Questa pesca, per lo più a strascico, è regolamentata da regole che tengono in particolare conto la sostenibilità ambientale. In pratica, la pesca nell'Arcipelago Toscano viene sottoposta a "fermo pesca" per circa un mese l’anno, tra la fine dell’estate e l’inizio dell’autunno, per far sì che in questa zona l’impatto sull'ecosistema marino sia il minore possibile e che l’attività vitale marina possa riprendere a pieno ritmo, riportando a nuovo l’habitat naturale. La modalità stessa di pesca nell’Arcipelago ha regole precise: solo le barche di piccole dimensioni possono praticarla. Si tratta di barche che non possono allontanarsi più di tanto dalla costa e questo garantisce la zona di pesca. Ma la cosa che mi affascina di più è che il pescato arriva sui banchi del supermercato entro le 24 ore. E chi lo garantisce? Tutto il processo è certificato da un ente esterno, il controllo va dalle barche sino al pescato stesso. Grazie a questa certificazione, si può sapere tutto: anche il nome della barca e del suo capitano e in che zona precisa ha pescato!
In conclusione si ha sempre la garanzia di un pesche freschissimo, a km zero e... come al mercato del pesce.... è bene arrivare la mattina presto, per avere più scelta: ciò che sarà disponibile dipende esclusivamente dalla stagionalità e dalle condizioni meteorologiche!

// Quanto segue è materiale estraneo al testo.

(** * Alias resolution of kingpin flag groups (alias.go) and model summaries

    A shallow embedding of the alias resolver of [alias.go]
    ([getFlagAlias], [ensureAliases], [resetAliases], [addGroupAlias],
    [addShortcut], [addNegativeAlias], [FlagClause.addAlias]) and of
    [ArgGroupModel.ArgSummary], with the properties the specification
    states about them. The declaration methods of a flag ([Alias],
    [AutoShortcut], [NoAutoShortcut]), [FlagClause.Model] and
    [CmdGroupModel.FlattenedCommands] are embedded as well, with further
    properties of the build, of the lookups and of the models. The
    expansion of short-flag bundles belongs to the parse driver, which is
    not among the sources: it is modelled from the specification, and
    marked so.

    The definitions come first: the embedding of the code, the predicates
    of the statements and proofs, and the flag groups the code is run on.
    The lemmas and the theorems follow.

    Go strings are byte strings: they are modelled by [string], whose
    characters are bytes, and [len] is [String.length]. Pointers to flag
    clauses are locations of a heap of [FlagClause] records, because the
    resolver compares flags by identity and mutates them while it builds
    the table. *)

From stdpp Require Import gmap strings list fin_maps sorting.
From Stdlib Require Import ZArith Ascii.

Local Open Scope Z_scope.

(** ** The parts of the Go library the code calls *)

Module strings.

(** [strings.Contains(s, sep)] for a separator of one byte. *)
Fixpoint Contains (s : string) (sep : ascii) : bool :=
  match s with
  | EmptyString => false
  | String c s' => if decide (c = sep) then true else Contains s' sep
  end.

(** [strings.Split(s, sep)] for a separator of one byte: the pieces
    between the separators, one piece more than there are separators;
    the empty string gives one empty piece. *)
Fixpoint Split (s : string) (sep : ascii) : list string :=
  match s with
  | EmptyString => [EmptyString]
  | String c s' =>
      if decide (c = sep) then EmptyString :: Split s' sep
      else match Split s' sep with
           | w :: ws => String c w :: ws
           | [] => [String c EmptyString]
           end
  end.

(** [strings.Join(elems, sep)]. *)
Fixpoint Join (elems : list string) (sep : string) : string :=
  match elems with
  | [] => EmptyString
  | [e] => e
  | e :: rest => e +:+ sep +:+ Join rest sep
  end.

(** [strings.Repeat(s, count)] for a count that is not negative. *)
Fixpoint Repeat (s : string) (count : nat) : string :=
  match count with
  | O => EmptyString
  | S n => s +:+ Repeat s n
  end.

End strings.

(** [string(b)] for a byte [b]: Go converts the integer to the UTF-8
    encoding of the code point of that value, one byte below 128 and two
    bytes from 128 on. *)
Definition string_of_byte (b : ascii) : string :=
  let n := nat_of_ascii b in
  if decide (n < 128)%nat then String b EmptyString
  else String (ascii_of_nat (192 + n / 64))
         (String (ascii_of_nat (128 + n mod 64)) EmptyString).

Definition hyphen : ascii := "-"%char.

(** ** Data model *)

(** Addresses of flag clauses: [*FlagClause] that is not nil. *)
Definition loc := nat.

Inductive aliasKind := aliasNone | aliasName | aliasNegative | aliasShortcut.

Global Instance aliasKind_eq_dec : EqDecision aliasKind.
Proof. solve_decision. Defined.

(** [*bool] as the resolver uses it: nil, a pointer to a value of the
    flag's own ([setAutoShortcut] takes the address of its parameter), or
    the address of the group's field ([&fg.autoShortcut]). *)
Inductive boolPtr := ptrNil | ptrOwn (b : bool) | ptrGroup.

(** The value sink of a flag, as far as the resolver looks at it: whether
    it implements the [boolFlag] interface and what [IsBoolFlag] answers. *)
Inductive Value := otherValue | boolFlagValue (IsBoolFlag : bool).

(** [fb, isSwitch := flag.value.(boolFlag); isSwitch && fb.IsBoolFlag()] *)
Definition isSwitchValue (v : Value) : bool :=
  match v with
  | otherValue => false
  | boolFlagValue b => b
  end.

(** A Go [map[string]aliasKind] that is ranged over: the entries in the
    order in which the range produces them. Keys are unique in a map;
    [amap_set] keeps them so. *)
Abbreviation amap := (list (string * aliasKind)).

Fixpoint amap_get (m : amap) (k : string) : option aliasKind :=
  match m with
  | [] => None
  | (k', v) :: m' => if decide (k' = k) then Some v else amap_get m' k
  end.

Fixpoint amap_set (m : amap) (k : string) (v : aliasKind) : amap :=
  match m with
  | [] => [(k, v)]
  | (k', v') :: m' =>
      if decide (k' = k) then (k', v) :: m' else (k', v') :: amap_set m' k v
  end.

Record FlagClause := mkFlag {
  flag_name : string;
  flag_shorthand : Z;                 (* rune; 0 when there is none *)
  flag_value : Value;
  flag_autoShortcut : boolPtr;        (* aliasMixin.autoShortcut *)
  flag_aliases : option amap;         (* aliasMixin.aliases; None is nil *)
}.

Record flagAlias := mkAlias {
  alias_flag : option loc;            (* the embedded *FlagClause *)
  alias_kind : aliasKind;
}.

Global Instance flagAlias_eq_dec : EqDecision flagAlias.
Proof. solve_decision. Defined.

(** The zero value a Go map read gives for a missing key. *)
Definition zeroAlias : flagAlias := mkAlias None aliasNone.

Record flagGroup := mkGroup {
  long : gmap string loc;
  flagOrder : list loc;
  aliases : option (gmap string flagAlias);   (* None is nil *)
  autoShortcut : bool;
}.

Record state := mkState {
  heap : gmap loc FlagClause;
  fg : flagGroup;
}.

(** ** Outcomes: a return with the state it leaves, or a panic *)

Inductive panic := IndexOutOfRange | NilDereference | NilMapWrite.

Inductive outcome (A : Type) :=
  | Returns (a : A) (σ : state)
  | Panics (p : panic)
  | OutOfFuel.
Arguments Returns {A} a σ.
Arguments Panics {A} p.
Arguments OutOfFuel {A}.

Definition M (A : Type) := state → outcome A.

Definition ret {A} (a : A) : M A := fun σ => Returns a σ.

Definition bind {A B} (m : M A) (k : A → M B) : M B :=
  fun σ => match m σ with
           | Returns a σ' => k a σ'
           | Panics p => Panics p
           | OutOfFuel => OutOfFuel
           end.

(** Go's [error]: nil or a message. *)
Definition error := option string.

(** [if err := m; err != nil { return err }] followed by [k]. *)
Definition try (m : M error) (k : M error) : M error :=
  bind m (fun err => match err with
                     | Some e => ret (Some e)
                     | None => k
                     end).

Notation "'let*' x := m 'in' k" := (bind m (fun x => k))
  (at level 10, x name, m at level 100, k at level 200).
Notation "'check' m 'in' k" := (try m k)
  (at level 10, m at level 100, k at level 200).

Definition panics {A} (p : panic) : M A := fun _ => Panics p.

(** Reading through a flag pointer. *)
Definition load (p : loc) : M FlagClause :=
  fun σ => match heap σ !! p with
           | Some f => Returns f σ
           | None => Panics NilDereference
           end.

Definition load_opt (p : option loc) : M FlagClause :=
  match p with
  | Some p => load p
  | None => panics NilDereference
  end.

Definition store (p : loc) (f : FlagClause) : M unit :=
  fun σ => Returns tt (mkState (<[p := f]> (heap σ)) (fg σ)).

Definition group : M flagGroup := fun σ => Returns (fg σ) σ.

(** [fg.aliases[name]], a read: the zero value for a missing key and for
    a nil map. *)
Definition table_get (g : flagGroup) (name : string) : flagAlias :=
  match aliases g with
  | Some t => default zeroAlias (t !! name)
  | None => zeroAlias
  end.

(** [fg.aliases = t] *)
Definition set_aliases (t : option (gmap string flagAlias)) : M unit :=
  fun σ => Returns tt
    (mkState (heap σ)
       (mkGroup (long (fg σ)) (flagOrder (fg σ)) t (autoShortcut (fg σ)))).

(** [fg.aliases[name] = a]: a write to a nil map panics. *)
Definition table_set (name : string) (a : flagAlias) : M unit :=
  let* g := group in
  match aliases g with
  | Some t => set_aliases (Some (<[name := a]> t))
  | None => panics NilMapWrite
  end.

(** ** alias.go *)

Definition errAlreadyExist (alias : string) : string :=
  "Alias " +:+ alias +:+ " already exist".

Definition errAssociated (name on other : string) : string :=
  "Alias " +:+ name +:+ " on " +:+ on +:+
  " is already associated to flag " +:+ other.

Definition errUnable (name on err : string) : string :=
  "Unable to add alias " +:+ name +:+ " to " +:+ on +:+ ": " +:+ err.

(** [func (f *FlagClause) addAlias(alias string, kind aliasKind) error] *)
Definition FlagClause_addAlias (f : loc) (alias : string) (kind : aliasKind)
  : M error :=
  let* fc := load f in
  let m := default [] (flag_aliases fc) in
  let* _ := store f (mkFlag (flag_name fc) (flag_shorthand fc) (flag_value fc)
                       (flag_autoShortcut fc) (Some m)) in
  match amap_get m alias with
  | Some current =>
      if decide (current ≠ kind) then ret (Some (errAlreadyExist alias))
      else
        let* _ := store f (mkFlag (flag_name fc) (flag_shorthand fc)
                             (flag_value fc) (flag_autoShortcut fc)
                             (Some (amap_set m alias kind))) in
        ret None
  | None =>
      let* _ := store f (mkFlag (flag_name fc) (flag_shorthand fc)
                           (flag_value fc) (flag_autoShortcut fc)
                           (Some (amap_set m alias kind))) in
      ret None
  end.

E questa è la premessa della mia ricetta di oggi. Sì perchè ero partita da una ricetta che prevedeva ceci e coda di rospo e sono finita a cucinare... fagioli e seppie!
Ingredienti
250 gr fagioli cannellini secchi (o 2 lattine di cannellini già lessati ciascuna da 360 gr - peso sgocciolato 220 gr)
1 carota
1/2 cipolla
1 costa di sedano
800 gr seppie fresche
olio evo
1/2 bicchiere vino bianco secco
2 cucchiai di concentrato di pomodoro
250 gr brodo vegetale
500 gr orecchiette fresche
prezzemolo

La sera precedente ammollare i fagioli in acqua fredda. Il giorno successivo lessare i fagioli mettendoli in acqua fredda non salata e portandoli a cottura. In alternativa si potranno usare i fagioli già cotti: io preferisco sciacquarli bene dall'acqua del barattolo.
Tritare finemente carota, sedano e cipolla e farli soffriggere in una larga padella con 3 cucchiai d'olio. Pulire bene le seppie e tagliarle a strisce larghe circa un centimetro. Unirle al soffritto e farle rosolare circa 5 minuti; poi sfumare con il vino bianco.
Unire i fagioli e il concentrato di pomodoro, stemperato in un bicchiere di acqua calda.
Cuocere una decina di minuti, poi aggiustare di sale e pepe.
Aggiungere il brodo vegetale già caldo e quando arriva al bollore unire le orecchiette, portandole a cottura. Piano piano la pasta assorbità il liquido di cottura e la consistenza finale dovrà essere leggermente brodosa, per cui se necessario aggiungere altro brodo caldo durante la cottura.
Prima di servire, spolverare con prezzemolo tritato.